====== DATA SUPPLIED
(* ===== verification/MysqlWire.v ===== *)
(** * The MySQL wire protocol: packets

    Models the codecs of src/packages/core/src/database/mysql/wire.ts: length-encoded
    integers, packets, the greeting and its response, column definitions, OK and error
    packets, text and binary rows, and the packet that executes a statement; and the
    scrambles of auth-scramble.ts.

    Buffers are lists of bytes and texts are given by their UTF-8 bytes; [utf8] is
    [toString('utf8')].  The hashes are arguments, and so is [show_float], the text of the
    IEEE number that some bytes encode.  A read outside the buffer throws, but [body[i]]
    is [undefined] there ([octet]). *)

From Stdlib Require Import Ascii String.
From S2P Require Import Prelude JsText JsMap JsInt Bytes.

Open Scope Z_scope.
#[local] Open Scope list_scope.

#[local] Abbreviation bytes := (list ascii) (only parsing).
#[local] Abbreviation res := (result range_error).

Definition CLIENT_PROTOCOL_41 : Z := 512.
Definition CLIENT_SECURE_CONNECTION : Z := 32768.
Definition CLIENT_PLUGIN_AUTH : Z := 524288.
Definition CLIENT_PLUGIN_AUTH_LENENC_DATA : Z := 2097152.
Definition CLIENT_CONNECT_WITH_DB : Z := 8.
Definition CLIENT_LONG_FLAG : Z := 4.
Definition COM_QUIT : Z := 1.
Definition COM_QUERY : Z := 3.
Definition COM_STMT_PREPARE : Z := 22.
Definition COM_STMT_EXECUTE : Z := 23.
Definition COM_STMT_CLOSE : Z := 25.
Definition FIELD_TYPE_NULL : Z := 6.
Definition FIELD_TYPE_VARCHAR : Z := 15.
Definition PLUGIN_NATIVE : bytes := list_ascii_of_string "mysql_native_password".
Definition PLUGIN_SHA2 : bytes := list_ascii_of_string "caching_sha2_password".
============
| TASK DETAILS |
Reproduce exactly the lines from the one containing "Definition CLIENT_PLUGIN_AUTH : Z := 524288." through the last line of the records above, including both, and nothing else.

| ANSWER TO THIS PROBLEM |
Definition CLIENT_PLUGIN_AUTH : Z := 524288.
Definition CLIENT_PLUGIN_AUTH_LENENC_DATA : Z := 2097152.
Definition CLIENT_CONNECT_WITH_DB : Z := 8.
Definition CLIENT_LONG_FLAG : Z := 4.
Definition COM_QUIT : Z := 1.
Definition COM_QUERY : Z := 3.
Definition COM_STMT_PREPARE : Z := 22.
Definition COM_STMT_EXECUTE : Z := 23.
Definition COM_STMT_CLOSE : Z := 25.
Definition FIELD_TYPE_NULL : Z := 6.
Definition FIELD_TYPE_VARCHAR : Z := 15.
Definition PLUGIN_NATIVE : bytes := list_ascii_of_string "mysql_native_password".
Definition PLUGIN_SHA2 : bytes := list_ascii_of_string "caching_sha2_password".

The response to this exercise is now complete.